Lisianthus Eustoma

Sometimes the simplest of things can become the most elegant…

“Wildflowers adapt and bloom wherever they want. Be a wildflower.”

— Aly Aubrey

The Meaning of Lisianthus

Firmly grounded in their humble roots, lisianthus may appear as a simple weed when found in the wild but takes on a majestic elegance when added to any bouquet or flower arrangement. 

This simplistic blossom shares similar features to the rose but doubles as a symbol for communicating subtle messages. One could say it is a bloom clothed in mystery…of the finest sorts, of course.

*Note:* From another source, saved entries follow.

(** X13. [loadMore] keeps the data of a provider that has some, and keeps it
    a range of pages: if [minPage], when set, is not above [page] before the
    call, it is not afterwards.  The products held before are still there,
    at the start or at the end of the new list, and [page] does not
    decrease. *)
Theorem loadMore_keeps_range (props : Props Source Own Query) (query : Query)
  (c : Provider Product Payload) (current : Data Product Payload) :
  commerceData (state c) = Some current →
  ranged current →
  ∃ current',
    commerceData (state (loadMore notIterable fetchData props query c).1) = Some current'
    ∧ ranged current'
    ∧ (∀ old, products current = Some old →
         ∃ new, products current' = Some new
                ∧ (old `prefix_of` new ∨ old `suffix_of` new))
    ∧ (∀ q, page current = Some q → ∃ q', page current' = Some q' ∧ (q ≤ q')%Z).
Proof.
  intros Hcurrent Hranged. unfold loadMore.
  destruct (fetchData (commerceDataSource props) _) as [data|error]; simpl; cycle 1.
  { exists current. split; [done|]. split; [done|]. split.
    - intros old Hold. exists old. split; [done|]. by left.
    - intros q Hq. exists q. split; [done|lia]. }
  pose proof (ranged_aligned current Hranged) as Haligned.
  unfold merge. simpl. rewrite Hcurrent.
  destruct (greater (page data) (page current)) eqn:Hnewer.
  - apply greater_true in Hnewer as (p & q & Hp & Hq & Hpq).
    destruct (spread (products current) (products data)) as [merged|] eqn:Hspread.
    + apply spread_Some in Hspread as (old & new & Hold & Hnew & ->). simpl.
      eexists. split; [reflexivity|]. simpl. split; [|split].
      * unfold ranged. simpl. intros m q' Hm Hq'.
        rewrite Hp in Hq'. injection Hq' as <-.
        pose proof (Haligned m q Hm Hq). lia.
      * intros old' Hold'. rewrite Hold in Hold'. injection Hold' as <-.
        eexists. split; [reflexivity|]. left. by apply prefix_app_r.
      * intros q' Hq'. rewrite Hq in Hq'. injection Hq' as <-.
        exists p. split; [done|lia].
    + simpl. eexists. split; [reflexivity|]. simpl. split; [done|]. split.
      * intros old Hold. exists old. split; [done|]. by left.
      * intros q' Hq'. exists q'. split; [done|lia].
  - destruct (greater (match minPage current with
                       | Some m => Some m
                       | None => page current
                       end) (page data)) eqn:Holder.
    + apply greater_true in Holder as (m & p & Hm & Hp & Hpm).
      destruct (spread (products data) (products current)) as [merged|] eqn:Hspread.
      * apply spread_Some in Hspread as (new & old & Hnew & Hold & ->). simpl.
        eexists. split; [reflexivity|]. simpl. split; [|split].
        -- unfold ranged. simpl. intros m' q Hm' Hq.
           rewrite Hp in Hm'. injection Hm' as <-.
           pose proof (Haligned m q Hm Hq). lia.
        -- intros old' Hold'. rewrite Hold in Hold'. injection Hold' as <-.
           eexists. split; [reflexivity|]. right. by apply suffix_app_r.
        -- intros q Hq. exists q. split; [done|lia].
      * simpl. eexists. split; [reflexivity|]. simpl. split; [done|]. split.
        -- intros old Hold. exists old. split; [done|]. by left.
        -- intros q' Hq'. exists q'. split; [done|lia].
    + simpl. eexists. split; [reflexivity|]. simpl. split; [done|]. split.
      * intros old Hold. exists old. split; [done|]. by left.
      * intros q' Hq'. exists q'. split; [done|lia].
Qed.

(** X14. When [loadMore] fetches a page above the page held, the products
    fetched are appended to the products held; when it fetches a page below
    the lowest page held, they are put in front and [minPage] becomes the
    fetched page while [page] stays.  In both cases the merged object
    becomes the data of the provider, [isLoading] is false, [onDataLoaded]
    is called with it, and it is what the returned promise resolves to. *)
Theorem loadMore_merges (props : Props Source Own Query) (query : Query)
  (c : Provider Product Payload) (current data : Data Product Payload)
  (p q : Z) (old new : list Product) :
  commerceData (state c) = Some current →
  ranged current →
  fetchData (commerceDataSource props) (withQuery props query) = Fulfilled data →
  page data = Some p →
  page current = Some q →
  products data = Some new →
  products current = Some old →
  ((q < p)%Z →
   loadMore notIterable fetchData props query c
   = let merged := {|
       page := Some p;
       minPage := Some (default q (minPage current));
       products := Some (old ++ new);
       payload := payload data
     |} in
     ({| state := {| commerceData := Some merged; isLoading := false |};
         events := events c ++ (if onDataLoaded props then [DataLoaded merged] else []) |},
      Fulfilled merged))
  ∧ ((p < default q (minPage current))%Z →
     loadMore notIterable fetchData props query c
     = let merged := {|
         page := Some q;
         minPage := Some p;
         products := Some (new ++ old);
         payload := payload data
       |} in
       ({| state := {| commerceData := Some merged; isLoading := false |};
           events := events c ++ (if onDataLoaded props then [DataLoaded merged] else []) |},
        Fulfilled merged)).
Proof.
  intros Hcurrent Hranged Hfetch Hp Hq Hnew Hold.
  assert (match minPage current with
          | Some m => Some m
          | None => page current
          end = Some (default q (minPage current))) as Hmin.
  { rewrite Hq. by destruct (minPage current). }
  assert (default q (minPage current) ≤ q)%Z as Hle.
  { destruct (minPage current) as [m|] eqn:Hm; simpl; [|lia]. by apply Hranged. }
  unfold loadMore. fold (withQuery props query). rewrite Hfetch.
  unfold moreSettled, merge. simpl. rewrite Hcurrent, Hmin, Hp, Hq, Hnew, Hold.
  split; intros Hlt; simpl.
  - rewrite (proj2 (Z.ltb_lt q p)) by done. done.
  - rewrite (proj2 (Z.ltb_ge q p)) by lia.
    rewrite (proj2 (Z.ltb_lt p _)) by done. done.
Qed.

(** X15. When no data is held yet, or when the fetched page lies within the
    pages already held, [loadMore] stores nothing: it reports nothing,
    leaves [page] and [products] of the provider as they were, and
    [isLoading], which it set, stays true. *)
Theorem loadMore_leaves_loading (props : Props Source Own Query) (query : Query)
  (c : Provider Product Payload) (data : Data Product Payload) :
  fetchData (commerceDataSource props) (withQuery props query) = Fulfilled data →
  commerceData (state c) = None
  ∨ (∃ current p q,
       commerceData (state c) = Some current
       ∧ page data = Some p
       ∧ page current = Some q
       ∧ (default q (minPage current) ≤ p ≤ q)%Z) →
  isLoading (state (loadMore notIterable fetchData props query c).1) = true
  ∧ events (loadMore notIterable fetchData props query c).1 = events c
  ∧ page <$> commerceData (state (loadMore notIterable fetchData props query c).1)
    = page <$> commerceData (state c)
  ∧ products <$> commerceData (state (loadMore notIterable fetchData props query c).1)
    = products <$> commerceData (state c).
Proof.
  intros Hfetch Hcase. unfold loadMore. fold (withQuery props query). rewrite Hfetch.
  unfold moreSettled, merge. simpl.
  destruct Hcase as [Hnone|(current & p & q & Hcurrent & Hp & Hq & Hm & Hpq)].
  - rewrite Hnone. simpl. by rewrite ?Hnone.
  - rewrite Hcurrent, Hp, Hq. simpl.
    rewrite (proj2 (Z.ltb_ge q p)) by done.
    destruct (minPage current) as [m|]; simpl in *.
    + rewrite (proj2 (Z.ltb_ge p m)) by done. simpl. by rewrite Hq.
    + rewrite (proj2 (Z.ltb_ge p q)) by done. simpl. by rewrite Hq.
Qed.


(** X17. An error thrown while merging does not reach the caller of
    [loadMore]: when a newer page arrives without a list of products, the
    returned promise is still fulfilled, the provider keeps the page and the
    products it had, [isLoading] is false, and the error goes to
    [onDataError], when given, and to the console. *)
Theorem loadMore_merge_error (props : Props Source Own Query) (query : Query)
  (c : Provider Product Payload) (current data : Data Product Payload) (p q : Z) :
  commerceData (state c) = Some current →
  fetchData (commerceDataSource props) (withQuery props query) = Fulfilled data →
  page data = Some p →
  page current = Some q →
  (q < p)%Z →
  products data = None →
  (∃ data', (loadMore notIterable fetchData props query c).2 = Fulfilled data')
  ∧ isLoading (state (loadMore notIterable fetchData props query c).1) = false
  ∧ events (loadMore notIterable fetchData props query c).1
    = events c ++ (if onDataError props then [DataError notIterable] else [])
      ++ [ConsoleError notIterable]
  ∧ page <$> commerceData (state (loadMore notIterable fetchData props query c).1)
    = Some (Some q)
  ∧ products <$> commerceData (state (loadMore notIterable fetchData props query c).1)
    = Some (products current).
Proof.
  intros Hcurrent Hfetch Hp Hq Hlt Hnone.
  unfold loadMore. fold (withQuery props query). rewrite Hfetch.
  unfold moreSettled, merge. simpl. rewrite Hcurrent, Hp, Hq, Hnone. simpl.
  rewrite (proj2 (Z.ltb_lt q p)) by done.
  assert (spread (products current) None = None) as ->
    by (unfold spread; by destruct (products current)).
  simpl. split; [by eexists|]. done.
Qed.


End Facts.

Lemma loadMore_keeps_range_witness :
  ∃ current',
    commerceData (state (loadMore (OtherError "TypeError") catalogue shopper 3%Z
                           onPageTwo).1) = Some current'
    ∧ ranged current'
    ∧ (∀ old, Some ["second"] = Some old →
         ∃ new, products current' = Some new
                ∧ (old `prefix_of` new ∨ old `suffix_of` new))
    ∧ (∀ q, Some 2%Z = Some q → ∃ q', page current' = Some q' ∧ (q ≤ q')%Z).
Proof.
  apply (loadMore_keeps_range (OtherError "TypeError") catalogue shopper 3%Z
           onPageTwo (shelf 2 (Some ["second"])) eq_refl).
  intros m q Hm. discriminate Hm.
Defined.

Lemma loadMore_merges_witness :
  loadMore (OtherError "TypeError") catalogue shopper 1%Z onPageTwo
  = ({| state :=
          {| commerceData :=
               Some {| page := Some 2%Z; minPage := Some 1%Z;
                       products := Some ["first"; "second"]; payload := () |};
             isLoading := false |};
        events :=
          [DataLoaded {| page := Some 2%Z; minPage := Some 1%Z;
                         products := Some ["first"; "second"]; payload := () |}] |},
     Fulfilled {| page := Some 2%Z; minPage := Some 1%Z;
                  products := Some ["first"; "second"]; payload := () |}).
Proof.
  refine (proj2 (loadMore_merges (OtherError "TypeError") catalogue shopper 1%Z
                   onPageTwo (shelf 2 (Some ["second"])) (shelf 1 (Some ["first"]))
                   1%Z 2%Z ["second"] ["first"]
                   eq_refl _ eq_refl eq_refl eq_refl eq_refl eq_refl) _).
  - intros m q Hm. discriminate Hm.
  - simpl. lia.
Defined.
(** * extlinks.programs.views: the program detail view

    A shallow embedding of [ProgramDetailView] (src/extlinks/programs/views.py)
    and of the part of the Django ORM it drives, followed by the properties
    of the filter builder, the chart series, the statistics table and the
    top-5 tables. *)

From stdpp Require Import base option list strings gmap sorting pretty.
From Stdlib Require Import ZArith Lia.

Local Open Scope Z_scope.

(** ** Python results: a value or a raised exception *)

Inductive exn : Type :=
  | DoesNotExist        (* LinkAggregate.DoesNotExist *)
  | UnboundLocalError   (* a local variable read before assignment *)
  | TypeError.          (* Q._combine on an operand that is not a Q *)

Global Instance exn_eq_dec : EqDecision exn.
Proof. solve_decision. Defined.

Inductive result (A : Type) : Type :=
  | Ok (a : A)
  | Raise (e : exn).
Arguments Ok {A} a.
Arguments Raise {A} e.

Global Instance result_ret : MRet result := λ A a, Ok a.
Global Instance result_bind : MBind result := λ A B f m,
  match m with
  | Ok a => f a
  | Raise e => Raise e
  end.

Global Instance result_fmap : FMap result := λ A B f m,
  match m with
  | Ok a => Ok (f a)
  | Raise e => Raise e
  end.

(** [try m except e: h] *)
Definition try_except {A} (m : result A) (e : exn) (h : result A) : result A :=
  match m with
  | Ok a => Ok a
  | Raise e' => if decide (e' = e) then h else Raise e'
  end.

(** A local variable of a Python function: unbound until first assigned. *)
Inductive local (A : Type) : Type :=
  | Unbound
  | Bound (a : A).
Arguments Unbound {A}.
Arguments Bound {A} a.

Definition read {A} (x : local A) : result A :=
  match x with
  | Bound a => Ok a
  | Unbound => Raise UnboundLocalError
  end.

(** ** datetime.date

    A date is its (year, month, day) triple; Python compares dates as it
    compares these triples. *)

Record date : Type := Date { d_year : Z; d_month : Z; d_day : Z }.

Global Instance date_eq_dec : EqDecision date.
Proof. solve_decision. Defined.

Definition date_cmp (a b : date) : comparison :=
  match d_year a ?= d_year b with
  | Eq =>
      match d_month a ?= d_month b with
      | Eq => d_day a ?= d_day b
      | c => c
      end
  | c => c
  end.

(** [a <= b] and [a >= b] on dates *)
Definition date_le (a b : date) : bool :=
  match date_cmp a b with Gt => false | _ => true end.
Definition date_ge (a b : date) : bool := date_le b a.
Definition date_lt (a b : date) : bool :=
  match date_cmp a b with Lt => true | _ => false end.

(** ** django.db.models.Q

    Every [Q] this view builds is a keyword lookup or the [&] of two
    such objects.  [Q._combine] with the AND connector squashes the
    children of both operands into one AND node, so a [Q] is the list of
    its lookups, all of which must hold. *)

Record Organisation : Type := { org_pk : Z; org_name : string }.

Global Instance Organisation_eq_dec : EqDecision Organisation.
Proof. solve_decision. Defined.

Inductive lookup_expr : Type :=
  | organisation__in (organisations : list Organisation)
  | full_date__gte (d : date)
  | full_date__lte (d : date).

Lisianthus has plenty of core meanings, to name a few:

  • It is the birth flower of Sagittarius’ everywhere.
  • Represents the joining of two people for a lifelong bond 
  • Expressing gratitude for a gift or a favor from a friend or loved one.
  • Showing someone how appreciated they are, especially for their social skills or warm, welcoming personality.
  • Trying to convince someone you’re charismatic and charming.
  • Traditional values and old-fashioned morals.

Lisianthus’ biological meaning, Eustoma, comes from ancient Greece. The ‘eu’ prefix carries the meaning of beauty, while ‘stoma’ refers to a mouth or mouth-like shape. 

The word lisianthus, on the other hand, means ‘a dissolving flower,’ as ‘lysis’ refers to dissolution and ‘anthos’ refers to flower in the Greek language. 

Lisianthus has also come to represent the rising above one’s surroundings and being grateful for everything in your life due to its specific germination requirements and eventual hardy growth as an established plant. 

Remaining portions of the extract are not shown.